═══ PROVIDED RECORDS

Lemma inserted_is_released_witness :
  exists lg,
    log (snd (run "company" reconnected (Text two_rows))) =
    lg ++ [DoneProcessing
             (released (trace (snd (run "company" reconnected (Text two_rows)))))].
Proof.
  apply (inserted_is_released "company" reconnected (Text two_rows)).
  - reflexivity.
  - vm_compute. do 3 right. left. reflexivity.
Defined.

(** When [main] returns after connecting, its last calls are the
    commit, [conn.rollback()] if the commit failed, [cur.close()], and
    [conn.close()] if [cur.close()] returned; "Committed" is logged when
    the commit returned, "Commit failed" otherwise. *)
Theorem returns_through_commit_and_close
        (schema : string) (env : environment) (b : blob) (w : world) :
  run schema env b = (Ok tt, w) ->
  In Connected (log w) ->
  exists (tr : list event) (lg : list log_record) (c k n : nat)
         (committed rolled_back cursor_closed closed : bool),
    trace w =
      tr
      ++ [(commit c, committed)]
      ++ (if committed then [] else [(rollback c, rolled_back)])
      ++ [(cursor_close k, cursor_closed)]
      ++ (if cursor_closed then [(close c, closed)] else [])
    /\ log w =
         lg ++ [if committed then Committed n
                else CommitFailed (DatabaseError (commit c));
                DoneProcessing n].
Proof.
  intros Hrun Hin.
  destruct (run_returns _ _ _ _ Hrun Hin)
    as (l & p & w2 & b1 & b2 & b3 & b4 & Hp & Hc & Hlt & Hr & Ht & Hl).
  exists (trace w2), (log w2), (conn l), (cur l), (rows_inserted l),
    b1, b2, b3, b4.
  split; assumption.
Qed.

Lemma returns_through_commit_and_close_witness :
  exists (tr : list event) (lg : list log_record) (c k n : nat)
         (committed rolled_back cursor_closed closed : bool),
    trace (snd (run "company" reconnected (Text two_rows))) =
      tr
      ++ [(commit c, committed)]
      ++ (if committed then [] else [(rollback c, rolled_back)])
      ++ [(cursor_close k, cursor_closed)]
      ++ (if cursor_closed then [(close c, closed)] else [])
    /\ log (snd (run "company" reconnected (Text two_rows))) =
         lg ++ [if committed then Committed n
                else CommitFailed (DatabaseError (commit c));
                DoneProcessing n].
Proof.
  apply (returns_through_commit_and_close "company" reconnected (Text two_rows)).
  - reflexivity.
  - vm_compute. do 3 right. left. reflexivity.
Defined.

(** *** The normalizer's domain and range *)

Lemma key_eqb_eq (a b : key) : key_eqb a b = true -> a = b.
Proof.
  destruct a as [x|], b as [y|]; cbn; try discriminate; [|reflexivity].
  intros H. apply String.eqb_eq in H. congruence.
Qed.

Lemma dict_get_some_in (k : key) (row : pydict) (v : value) :
  dict_get k row = Some v -> In k (keys row).
Proof.
  induction row as [|[k' v'] row IH]; [discriminate|].
  cbn [dict_get keys map fst In].
  destruct (key_eqb k k') eqn:E.
  - intros _. left. symmetry. apply key_eqb_eq. exact E.
  - intros H. right. apply IH. exact H.
Qed.

Lemma strip_keys_returns (ks : list key) (columns : list string) :
  strip_keys ks = Ok columns ->
  Forall2 (fun k c => exists s, k = KStr s /\ c = strip s) ks columns.
Proof.
  revert columns. induction ks as [|[s|] ks IH]; intros columns H.
  - injection H as <-. constructor.
  - cbn [strip_keys] in H.
    destruct (strip_keys ks) as [cols|e]; [|discriminate].
    injection H as <-. constructor; [eauto | apply IH; reflexivity].
  - discriminate.
Qed.

Lemma strip_keys_total (row : pydict) (ks : list key) :
  (forall k, In k ks -> exists s, k = KStr s /\ In (KStr (strip s)) (keys row)) ->
  exists columns,
    strip_keys ks = Ok columns
    /\ forall c, In c columns -> In (KStr c) (keys row).
Proof.
  induction ks as [|k ks IH]; intros H.
  - exists []. split; [reflexivity|]. intros c [].
  - destruct (H k (or_introl eq_refl)) as (s & -> & Hs).
    destruct IH as (cols & E & Hin).
    { intros k Hk. apply H. right. exact Hk. }
    exists (strip s :: cols). cbn [strip_keys]. rewrite E.
    split; [reflexivity|].
    intros c [<-|Hc]; [exact Hs | auto].
Qed.

Lemma stripped_keys_found (row : pydict) (ks : list key)
      (columns : list string) (values : list value) :
  Forall2 (fun k c => exists s, k = KStr s /\ c = strip s) ks columns ->
  Forall2 (fun col v => exists v0,
             dict_get (KStr col) row = Some v0 /\ v = stripped v0)
    columns values ->
  forall k, In k ks -> exists s, k = KStr s /\ In (KStr (strip s)) (keys row).
Proof.
  intros Hk. revert values.
  induction Hk as [|k c ks cols (s & -> & ->) _ IH]; intros values Hv k0 Hin.
  - destruct Hin.
  - inversion Hv as [|? v ? vs (v0 & Hg & _) Hrest]; subst.
    destruct Hin as [<-|Hin].
    + exists s. split; [reflexivity|].
      apply (dict_get_some_in _ _ _ Hg).
    + apply (IH vs Hrest k0 Hin).
Qed.

(** The normalizer returns exactly on the rows whose keys are all
    strings and whose stripped keys are keys of the row. *)
Theorem normalize_returns_iff (row : pydict) :
  (exists columns values, normalize row = Ok (columns, values))
  <->
  (forall k, In k (keys row) ->
     exists s, k = KStr s /\ In (KStr (strip s)) (keys row)).
Proof.
  split.
  - intros (columns & values & H).
    apply normalize_returns in H as [Hk Hv].
    apply strip_keys_returns in Hk.
    apply (stripped_keys_found row (keys row) columns values Hk Hv).
  - intros H.
    destruct (strip_keys_total row (keys row) H) as (cols & E & Hin).
    destruct (strip_values_total row cols Hin) as (vals & Ev).
    exists cols, vals. unfold normalize. rewrite E, Ev. reflexivity.
Qed.

Lemma normalize_returns_iff_witness :
  exists columns values, normalize one_record = Ok (columns, values).
Proof.
  apply (proj2 (normalize_returns_iff one_record)).
  intros k [<-|[]]. exists "id". split; [reflexivity|]. left. reflexivity.
Defined.

(** What the normalizer returns is stripped: stripping a column name or
    a value again changes nothing, and there is one value for each
    column. *)
Theorem normalize_output_is_stripped
        (row : pydict) (columns : list string) (values : list value) :
  normalize row = Ok (columns, values) ->
  Forall (fun c => strip c = c) columns
  /\ Forall (fun v => stripped v = v) values
  /\ length values = length columns.
Proof.
  intros H. apply normalize_returns in H as [Hk Hv].
  apply strip_keys_returns in Hk.
  split; [|split].
  - clear Hv. induction Hk as [|k c ks cols (s & _ & ->) _ IH];
      constructor; [apply PyStrFacts.strip_idempotent | exact IH].
  - clear Hk. induction Hv as [|c v cols vals (v0 & _ & ->) _ IH];
      constructor; [|exact IH].
    destruct v0; cbn [stripped]; [|reflexivity|reflexivity].
    rewrite PyStrFacts.strip_idempotent. reflexivity.
  - symmetry. apply (Forall2_length Hv).
Qed.

Lemma normalize_output_is_stripped_witness :
  Forall (fun c => strip c = c) ["id"]
  /\ Forall (fun v => stripped v = v) [VStr "1"]
  /\ length [VStr "1"] = length ["id"].
Proof.
  apply (normalize_output_is_stripped one_record). reflexivity.
Defined.

(** The statement built for a row has one placeholder for each value
    bound to it. *)
Theorem one_placeholder_for_each_value
        (schema : string) (row : pydict)
        (columns : list string) (values : list value) :
  normalize row = Ok (columns, values) ->
  count_placeholders (build_insert schema columns) = length values.
Proof.
  intros H. rewrite build_insert_placeholders.
  apply normalize_returns in H as [_ Hv].
  apply (Forall2_length Hv).
Qed.

Lemma one_placeholder_for_each_value_witness :
  count_placeholders (build_insert "company" ["id"]) = length [VStr "1"].
Proof.
  apply (one_placeholder_for_each_value "company" one_record). reflexivity.
Defined.

(** *** A rejected row *)

(** When the INSERT of a row raises and ROLLBACK TO SAVEPOINT returns,
    the loop goes on with the same session and the same inserted count; the
    row is logged with its statement, its values and the error; and the
    calls made are SAVEPOINT, the INSERT, the rendering of the statement
    and ROLLBACK TO SAVEPOINT: neither [conn.rollback()] nor a commit. *)
Theorem rejected_row_is_rolled_back
        (schema : string) (env : environment) (idx : nat) (row : pydict)
        (l : locals) (w : world)
        (columns : list string) (values : list value) (rendered : bool) :
  normalize row = Ok (columns, values) ->
  all_empty values = false ->
  env (trace w) (execute (cur l) SAVEPOINT) = true ->
  env (trace w ++ [(execute (cur l) SAVEPOINT, true)])
      (execute (cur l) (INSERT (build_insert schema columns) values)) = false ->
  env (trace w
       ++ [(execute (cur l) SAVEPOINT, true);
           (execute (cur l) (INSERT (build_insert schema columns) values), false)])
      (as_string (conn l)) = rendered ->
  env (trace w
       ++ [(execute (cur l) SAVEPOINT, true);
           (execute (cur l) (INSERT (build_insert schema columns) values), false);
           (as_string (conn l), rendered)])
      (execute (cur l) ROLLBACK_TO_SAVEPOINT) = true ->
  row_body schema env idx row l w =
  (Ok (Next, l),
   {| trace :=
        trace w
        ++ [(execute (cur l) SAVEPOINT, true);
            (execute (cur l) (INSERT (build_insert schema columns) values), false);
            (as_string (conn l), rendered);
            (execute (cur l) ROLLBACK_TO_SAVEPOINT, true)];
      log :=
        log w
        ++ [InsertFailed idx
              (if rendered then AsString (render (build_insert schema columns))
               else Str (build_insert schema columns));
            Values values;
            RowError idx
              (DatabaseError
                 (execute (cur l)
                    (INSERT (build_insert schema columns) values)))] |}).
Proof.
  intros Hn He Hsp Hins Hren Hrb.
  unfold row_body, bind, lift. rewrite Hn, He.
  unfold try_except, recover, try_except, bind, db, ret, logging, record.
  cbn [trace log fst snd]. rewrite Hsp. cbn [trace log fst snd].
  rewrite Hins. cbn [trace log fst snd].
  rewrite <- (app_assoc (trace w)). cbn [app]. rewrite Hren.
  destruct rendered; cbn [trace log fst snd];
    rewrite <- !(app_assoc (trace w)); cbn [app]; rewrite Hrb;
    cbn [trace log fst snd];
    rewrite <- ?(app_assoc (trace w)), <- ?(app_assoc (log w));
    reflexivity.
Qed.

Lemma rejected_row_is_rolled_back_witness :
  row_body "company" insert_fails 1 one_record start empty_world =
  (Ok (Next, start),
   {| trace :=
        [(execute 0 SAVEPOINT, true);
         (execute 0 (INSERT (build_insert "company" ["id"]) [VStr "1"]), false);
         (as_string 0, true);
         (execute 0 ROLLBACK_TO_SAVEPOINT, true)];
      log :=
        [InsertFailed 1 (AsString (render (build_insert "company" ["id"])));
         Values [VStr "1"];
         RowError 1
           (DatabaseError
              (execute 0 (INSERT (build_insert "company" ["id"]) [VStr "1"])))] |}).
Proof.
  apply (rejected_row_is_rolled_back "company" insert_fails 1 one_record
           start empty_world ["id"] [VStr "1"] true);
    reflexivity.
Defined.

Lemma recover_reconnects_once_witness :
  exists closed,
    let tr := [(execute 0 ROLLBACK_TO_SAVEPOINT, false);
               (rollback 0, true); (close 0, closed); (sleep 1, true)] in
    recover savepoint_lost start empty_world =
    (Ok (Next, start),
     {| trace := tr ++ [(connect, true); (cursor 0, true)]; log := [] |}).
Proof.
  destruct (recover_reconnects_once savepoint_lost start empty_world)
    as [closed H].
  - reflexivity.
  - reflexivity.
  - exists closed. exact H.
Defined.

(** *** When nothing raises *)

Lemma row_body_raises (schema : string) (env : environment) (idx : nat)
      (row : pydict) (l : locals) (w : world) :
  match row_body schema env idx row l w with
  | (Raise e, _) =>
      normalize row = Raise e
      \/ exists tr c, env tr (rollback c) = false
  | (Ok _, _) => True
  end.
Proof.
  unfold row_body, bind, lift.
  destruct (normalize row) as [[columns values]|e]; [|left; reflexivity].
  destruct (all_empty values); [exact I|].
  unfold try_except, recover, try_except, bind, do_connect, do_cursor,
    do_sleep, bind, db, ret, logging, record.
  cbn [trace log fst snd].
  answer_calls; try exact I; right; eauto.
Qed.

Lemma for_rows_returns (schema : string) (env : environment)
      (rows : list pydict) :
  (forall row, In row rows -> exists cv, normalize row = Ok cv) ->
  (forall tr c, env tr (rollback c) = true) ->
  forall idx l w, exists l' w', for_rows schema env idx rows l w = (Ok l', w').
Proof.
  intros Hrows Henv.
  induction rows as [|row rows IH]; intros idx l w.
  - exists l, w. reflexivity.
  - cbn [for_rows]. unfold bind at 1.
    pose proof (row_body_raises schema env idx row l w) as Hrow.
    destruct (row_body schema env idx row l w) as [[[fl l1]|e] w1].
    + destruct fl.
      * apply IH. intros r Hr. apply Hrows. right. exact Hr.
      * exists l1, w1. reflexivity.
    + exfalso. destruct Hrow as [Hn|(tr & c & Hc)].
      * destruct (Hrows row (or_introl eq_refl)) as [cv Hcv]. congruence.
      * rewrite Henv in Hc. discriminate.
Qed.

══════

▸ REQUIRED WORK:
Gather up every line in the data above that contains the word "eauto", copying each one.

▸ SOLUTION TO THE PROBLEM:
    injection H as <-. constructor; [eauto | apply IH; reflexivity].
  answer_calls; try exact I; right; eauto.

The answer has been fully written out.